For instance, one of the tours featured Durban Poison, a strain native to the South African port town. It was paired with pan-seared halibut, incorporating flavors and geography into the pairing.
Following the trip to the dispensary, the limo cruised around the lake, while the group was able to sample the cannabis in the back. While smoking cannabis in public and on public roadways is against the law, the partition dividing the driver from the activities in the back make it perfectly legal. It’s the same way the law applies to drinking alcohol inside a limo.
Everyone is provided with a new glass pipe and a lighter. After sampling the wares, and strong appetites start to kick in, the limo made its way back to the kitchen where Catalano was adding the final touches to a meal featuring steak and pan-seared wild Alaskan salmon. A dessert of chocolate mousse covering soft butter cookies highlighted by a sprig of fresh mint and a raspberry, capped the experience. Then the limo dropped the tourgoers back at their condos and hotels.
By the end of the night, most of the tourists had a greater appreciation for marijuana and the future of the industry.
“I think this kind of thing is going to become even more prevalent,” said Brent, of Denver, who asked that his last named not be used. “For example, I think you’ll see more marijuana-themed weddings. Obviously we’ve had that happen already. I think cannabis-themed events and cannabis tourism is a rising industry.”

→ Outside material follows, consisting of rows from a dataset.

Lemma leaves_at_app nodes start l r : leaves_at nodes start (l ++ r) ->
  leaves_at nodes start l /\ leaves_at nodes (start + zlen l) r.
Proof.
  intros Hl. split; intros k x Hk.
  - apply Hl. by apply lookup_app_l_Some.
  - replace (start + zlen l + Z.of_nat k) with (start + Z.of_nat (length l + k)) by lia. apply Hl.
    rewrite lookup_app_r by lia. by replace (length l + k - length l)%nat with k by lia.
Qed.
Lemma leaves_at_same nodes nodes' start ls s : leaves_at nodes start ls -> 0 <= start -> start + zlen ls <= s ->
  (forall j, 0 <= j < s -> node_at nodes' j = node_at nodes j) -> leaves_at nodes' start ls.
Proof.
  intros Hl H1 Hs Hn k x Hk. rewrite Hn; [by apply Hl|]. apply lookup_lt_Some in Hk. lia.
Qed.

Lemma inner_node_ok nodes (l r : Z) x xs y ys z : tree_of nodes l (x :: xs) -> tree_of nodes r (y :: ys) ->
  last (y :: ys) = Some z -> inner_node nodes l r = Ret (mkSN (low x) (high z) l r None).
Proof.
  intros (_ & n & x' & ? & ? & E & [= <- <-] & _ & Hlb & _)%tree_of_root
    (_ & m & ? & ? & z' & E' & _ & Ez & _ & Hub)%tree_of_root Hz.
  rewrite Hz in Ez. injection Ez as <-. unfold inner_node. rewrite E. mred. rewrite E'. mred. by rewrite Hlb, Hub.
Qed.

(** The recursive construction: it makes the tree of the leaves from [start] to
    [end_], in as many cells from [s] on as there are leaves but one, and leaves the
    cells before [s] unchanged. *)
Lemma Builder_make_ok fuel : forall nodes s start end_ ls, zlen ls = end_ - start + 1 -> 0 <= start <= end_ ->
  end_ < s -> s + (end_ - start) <= zlen nodes -> leaves_at nodes start ls -> (Z.to_nat (end_ - start) < fuel)%nat ->
  exists root nodes', Builder_make fuel nodes s start end_ = Ret (root, nodes', s + (end_ - start)) /\
    tree_of nodes' root ls /\ root < s + (end_ - start) /\ length nodes' = length nodes /\
    forall j, 0 <= j < s -> node_at nodes' j = node_at nodes j.
Proof.
  induction fuel as [|fuel IH]; intros nodes s start end_ ls Hlen Hse Hs Hcap Hlv Hf; [lia|].
  cbn [Builder_make]. destruct (Z.eqb_spec start end_) as [<-|Hne].
  { destruct ls as [|x [|]]; cbn [length] in Hlen; try lia. exists start, nodes. rewrite Z.sub_diag, Z.add_0_r.
    split_and!; [done| |lia|done|done]. apply tree_leaf. rewrite <- (Z.add_0_r start). by apply (Hlv 0%nat). }
  set (m := Z.quot (start + end_) 2).
  assert (start <= m < end_) as Hm by (subst m; rewrite Z.quot_div_nonneg by lia; Z.to_euclidean_division_equations; lia).
  rewrite <- (take_drop (Z.to_nat (m - start + 1)) ls) in Hlv |- *.
  set (xs := take (Z.to_nat (m - start + 1)) ls) in *. set (ys := drop (Z.to_nat (m - start + 1)) ls) in *.
  assert (zlen xs = m - start + 1) as Hxs by (subst xs; rewrite length_take; lia).
  assert (zlen ys = end_ - m) as Hys by (subst ys; rewrite length_drop; lia).
  apply leaves_at_app in Hlv as [Hlx Hly]. rewrite Hxs in Hly. replace (start + (m - start + 1)) with (m + 1) in Hly by lia.
  destruct (IH nodes s start m xs) as (l & n1 & -> & Htl & Hll & Hn1 & Hs1); [lia|lia|lia|lia|done|lia|]. mred.
  destruct (IH n1 (s + (m - start)) (m + 1) end_ ys) as (r & n2 & -> & Htr & Hrr & Hn2 & Hs2); [lia|lia|lia|lia| |lia|].
  { eapply leaves_at_same; [exact Hly|lia| |exact Hs1]. lia. }
  mred. destruct xs as [|x xs']; [cbn in Hxs; lia|]. destruct ys as [|y ys']; [cbn in Hys; lia|].
  pose proof (tree_of_root _ _ _ Htl) as [Hl0 _]. pose proof (tree_of_root _ _ _ Htr) as (Hr0 & _ & _ & _ & z & _ & _ & Hz & _).
  assert (tree_of n2 l (x :: xs')) as Htl2 by (eapply tree_of_same; [exact Htl|]; intros j Hj; apply Hs2; lia).
  rewrite (inner_node_ok n2 l r x xs' y ys' z) by done. mred. rewrite wr_ok by lia. mred.
  set (p := s + (m - start) + (end_ - (m + 1))).
  assert (forall j, 0 <= j < p -> node_at (<[Z.to_nat p := Some (mkSN (low x) (high z) l r None)]> n2) j = node_at n2 j) as Hs3.
  { intros j Hj. rewrite node_at_insert by lia. by rewrite (proj2 (Z.eqb_neq j p)) by lia. }
  exists p, (<[Z.to_nat p := Some (mkSN (low x) (high z) l r None)]> n2).
  split_and!; [f_equal; f_equal; lia| |lia|rewrite length_insert; lia|].
  - apply (tree_inner _ p l r x xs' y ys' z); [|lia|lia|done| |].
    + rewrite node_at_insert by lia. by rewrite Z.eqb_refl.
    + eapply tree_of_same; [exact Htl2|]. intros j Hj. apply Hs3. lia.
    + eapply tree_of_same; [exact Htr|]. intros j Hj. apply Hs3. lia.
  - intros j Hj. rewrite Hs3, Hs2, Hs1 by lia. done.
Qed.

(** ** Look up *)

(** The last leaf whose low bound is not after the key, or the first one. *)
Fixpoint pick (key : K) x l : segment K T :=
  match l with [] => x | y :: l => if doCompare key (low y) <? 0 then x else pick key y l end.

Lemma pick_left key y r : doCompare key (low y) < 0 -> forall l x, pick key x (l ++ y :: r) = pick key x l.
Proof.
  intros Hy. induction l as [|z l IH]; intros x; cbn [pick app].
  - by rewrite (proj2 (Z.ltb_lt _ 0)) by lia.
  - by destruct (_ <? 0).
Qed.
Lemma pick_right key y r : 0 <= doCompare key (low y) -> forall l x, csorted (low <$> (x :: l ++ y :: r)) ->
  pick key x (l ++ y :: r) = pick key y r.
Proof.
  intros Hy. induction l as [|z l IH]; intros x Hs; cbn [pick app].
  - by rewrite (proj2 (Z.ltb_ge _ 0)) by lia.
  - apply csorted_cons_inv in Hs as [Hs _]. cbn [app fmap list_fmap] in Hs.
    assert (~ clt key (low z)) as Hz.
    { intros Hz. apply csorted_cons_inv in Hs as [_ Hs].
      assert (clt (low z) (low y)) as Hzy by (apply Hs, list_elem_of_fmap_2, elem_of_app; right; left).
      pose proof (clt_trans _ _ _ Hz Hzy) as Hk. unfold clt in Hk. lia. }
    unfold clt in Hz. rewrite (proj2 (Z.ltb_ge _ 0)) by lia. by apply IH.
Qed.

Lemma find_loop_ok nodes key i ls : tree_of nodes i ls -> csorted (low <$> ls) ->
  forall x l fuel, ls = x :: l -> (Z.to_nat i < fuel)%nat ->
  exists j, iter fuel (find_step nodes key) i = Ret j /\ node_at nodes j = Ret (leaf_of (pick key x l)).
Proof.
  induction 1 as [i x Hx|p l r x xs y ys z Hp Hl Hr Hz Hlt IHl Hrt IHr]; intros Hs x' l' fuel E Hf.
  - injection E as <- <-. destruct fuel as [|fuel]; [lia|]. exists i. split; [|done].
    cbn [iter]. unfold find_step. by rewrite Hx.
  - injection E as <- <-. destruct fuel as [|fuel]; [lia|]. cbn [iter].
    assert (find_step nodes key p = if doCompare key (low y) <? 0 then Ret (inl l) else Ret (inl r)) as ->.
    { unfold find_step. rewrite Hp. mred. unfold snode_isLeaf. cbn [sn_ll sn_rl].
      rewrite (proj2 (Z.eqb_neq l (-1))) by lia.
      destruct (tree_of_root _ _ _ Hrt) as (_ & n & y' & ? & ? & En & [= <- <-] & _ & Hlb & _).
      rewrite En. mred. by rewrite Hlb. }
    assert (csorted (low <$> (x :: xs)) /\ csorted (low <$> (y :: ys))) as [Hsl Hsr].
    { rewrite fmap_app in Hs. apply StronglySorted_app in Hs. tauto. }
    destruct (Z.ltb_spec (doCompare key (low y)) 0) as [Hy|Hy]; mred.
    + rewrite pick_left by done. apply IHl; [done|done|lia].
    + rewrite pick_right by done. apply IHr; [done|done|lia].
Qed.

Lemma stree_find_ok nodes root x l z key : tree_of nodes root (x :: l) -> csorted (low <$> (x :: l)) ->
  last (x :: l) = Some z ->
  stree_find (mkST root (Some nodes)) key =
    Ret (if (0 <=? doCompare key (low x)) && (doCompare key (high z) <=? 0) then Some (pick key x l).2 else None).
Proof.
  intros Ht Hs Hz. pose proof (tree_of_root _ _ _ Ht) as (Hr0 & n & x' & l' & z' & En & [= <- <-] & Ez & Hlb & Hub).
  rewrite Hz in Ez. injection Ez as <-. unfold stree_find, stree_contains. cbn [st_nodes st_root].
  rewrite (proj2 (Z.leb_le _ _) Hr0). mred. rewrite En. mred. rewrite Hlb, Hub.
  destruct ((0 <=? doCompare key (low x)) && _); [|done]. mred.
  destruct (find_loop_ok nodes key root _ Ht Hs x l (S (length nodes)) eq_refl) as (j & -> & Hj).
  { apply node_at_inv in En. lia. }
  mred. by rewrite Hj.
Qed.

(** ** Contiguous leaves *)

(** The segments are not empty and each begins where the previous one ends. *)
Fixpoint contiguous (a : K) l : Prop :=
  match l with [] => True | x :: l => low x = a /\ clt (low x) (high x) /\ contiguous (high x) l end.

Lemma contiguous_after l : forall a y, contiguous a l -> y ∈ l -> cle a (low y) /\ clt (low y) (high y).
Proof.
  induction l as [|x l IH]; intros a y Hc Hy; [by apply elem_of_nil in Hy|].
  destruct Hc as (<- & Hx & Hc). apply elem_of_cons in Hy as [->|Hy]; [split; [apply cle_refl|done]|].
  destruct (IH _ _ Hc Hy). split; [by eapply cle_trans; [apply clt_cle|]|done].
Qed.
Lemma contiguous_sorted l : forall a, contiguous a l -> csorted (low <$> l).
Proof.
  induction l as [|x l IH]; intros a Hc; [constructor|]. destruct Hc as (<- & Hx & Hc).
  apply csorted_cons; [by eapply IH|]. intros k (y & -> & Hy)%list_elem_of_fmap.
  eapply clt_cle_trans; [exact Hx|]. by eapply contiguous_after.
Qed.
Lemma contiguous_cover l : forall a key z, contiguous a l -> last l = Some z -> cle a key -> clt key (high z) ->
  exists y, y ∈ l /\ cle (low y) key /\ clt key (high y).
Proof.
  induction l as [|x l IH]; intros a key z Hc Hz Ha Hk; [done|]. destruct Hc as (<- & Hx & Hc).
  destruct (cle_or_gt (high x) key) as [Hh|Hh]; [|exists x; split_and!; [by left|done|done]].
  destruct l as [|x' l].
  { injection Hz as <-. apply cle_not_gt in Hh. done. }
  destruct (IH (high x) key z Hc Hz Hh Hk) as (y & Hy & Hyk). exists y. split; [by right|done].
Qed.

(** The leaf that holds the key, the last one holding its high bound too. *)
Lemma pick_contiguous key l : forall a x y, contiguous a (x :: l) -> y ∈ x :: l -> cle (low y) key ->
  clt key (high y) \/ last (x :: l) = Some y -> pick key x l = y.
Proof.
  induction l as [|x' l IH]; intros a x y Hc Hy Hlo Hhi; cbn [pick].
  { by apply list_elem_of_singleton in Hy. }
  destruct Hc as (<- & Hx & Hc). pose proof Hc as (Hl & Hx' & Hc').
  assert (x' ∈ x' :: l) as Hin by by left.
  apply elem_of_cons in Hy as [->|Hy].
  - rewrite (proj2 (Z.ltb_lt _ 0)); [done|]. destruct Hhi as [Hhi|Hhi]; [by rewrite Hl|].
    assert (last (x' :: l) = Some x) as Hlast by exact Hhi. apply last_Some_elem_of in Hlast.
    destruct (contiguous_after _ _ _ Hc Hlast) as [Hh _]. apply cle_not_gt in Hh. done.
  - assert (cle (low x') key) as Hk.
    { eapply cle_trans; [|exact Hlo]. rewrite Hl. by eapply contiguous_after. }
    apply cle_not_gt in Hk. unfold clt in Hk. rewrite (proj2 (Z.ltb_ge _ 0)) by lia. by eapply IH.
Qed.

(** ** Filling the array *)

Definition cells ls (r : nat) : list (option (snode K T)) := ((fun x => Some (leaf_of x)) <$> ls) ++ replicate r None.

Lemma put_leaf_ok ls (r : nat) lo hi v :
  put_leaf (cells ls (S r)) (zlen ls) lo hi v = Ret (cells (ls ++ [((lo, hi), v)]) r, zlen (ls ++ [((lo, hi), v)])).
Proof.
  unfold put_leaf, cells. rewrite wr_ok by (rewrite length_app, length_fmap, length_replicate; lia). mred.
  rewrite length_app, Nat2Z.inj_add, Nat2Z.id. do 2 f_equal.
  rewrite insert_app_r_alt, length_fmap, Nat.sub_diag by (by rewrite length_fmap).
  rewrite fmap_app, <- app_assoc. done.
Qed.
Lemma leaves_at_cells ls (r : nat) : leaves_at (cells ls r) 0 ls.
Proof.
  intros k x Hk. apply node_at_Some; [lia|]. rewrite Z.add_0_l, Nat2Z.id. unfold cells.
  rewrite lookup_app_l by (rewrite length_fmap; by eapply lookup_lt_Some). by rewrite list_lookup_fmap, Hk.
Qed.
Lemma Builder_allocate_ok n : 0 < n < 2 ^ 31 ->
  exists r : nat, Builder_allocate (K := K) (T := T) n = Ret (replicate r None) /\ 2 * n - 1 <= Z.of_nat r.
Proof.
  intros Hn. unfold Builder_allocate. rewrite wrap_small by (split; lia).
  destruct (least_upper_ok n) as (p & -> & [[? _]|(_ & k & _ & _ & Hp & _)]); [lia|lia|]. mred.
  eexists. split; [reflexivity|]. lia.
Qed.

One man on the tour was interested in starting his own marijuana-based business, possibly a bed and breakfast, and was on the tour to learn all he could about this nascent industry.
MAKE A RESERVATION
Cultivating Spirits isn’t the first to hold cannabis tours.
A company in Denver has started a similar business, but not as high-end as the Silverthorne tour. My 420 Tours conducts tours every Saturday with prices ranging from $150 for a day tour to more than $1,200 for a three-day tour on which patrons stay in marijuana-friendly hotels.
Even some out-of-state entrepreneurs are getting involved. Rick Moore owns R.L. Moore Bus Tours of Dallas. Since February he’s been orchestrating marijuana tours. He takes passengers on the 12-hour drive from Dallas to Denver, where they then visit dispensaries and spend a night or two at a hotel before trekking back to a non-cannabis region.
And these tours actually provide a critical need for marijuana tourists by providing a safe and legal place to use herb.
The biggest issue tourists face is finding a place to smoke. According to the law, marijuana cannot be consumed in public. It’s very difficult to find any private establishment that will allow it. And most every hotel has a no-smoking policy. Consequently, hotel rooms with balconies are in much higher demand.
“Hotel managers and owners have noticed this and are taking advantage by setting higher rates on rooms with balconies,” Garrison said. “More than ever people want to be part of Colorado cool.”
Meanwhile, Wolf is focused on growing his burgeoning tourism business. For a couple of years he’s worked as a consultant for grows, helping growers increase their yields and potency. His background in the industry gives him a deeper experience and understanding, which he then uses when designing the tours. And the company is giving 5 percent of all profits back to local charities.
“We’re just trying to create a safe, comfortable and fun setting,” Wolf said. “And you don’t have to consume cannabis to enjoy this. It’s still enjoyable to come along and learn about the process while sampling gourmet food and wine and learning about the history and the laws. It’s a really awesome experience.”
While the debate continues on whether the record number of tourists is marijuana-related, there’s no question tourists are taking advantage and so are entrepreneurs.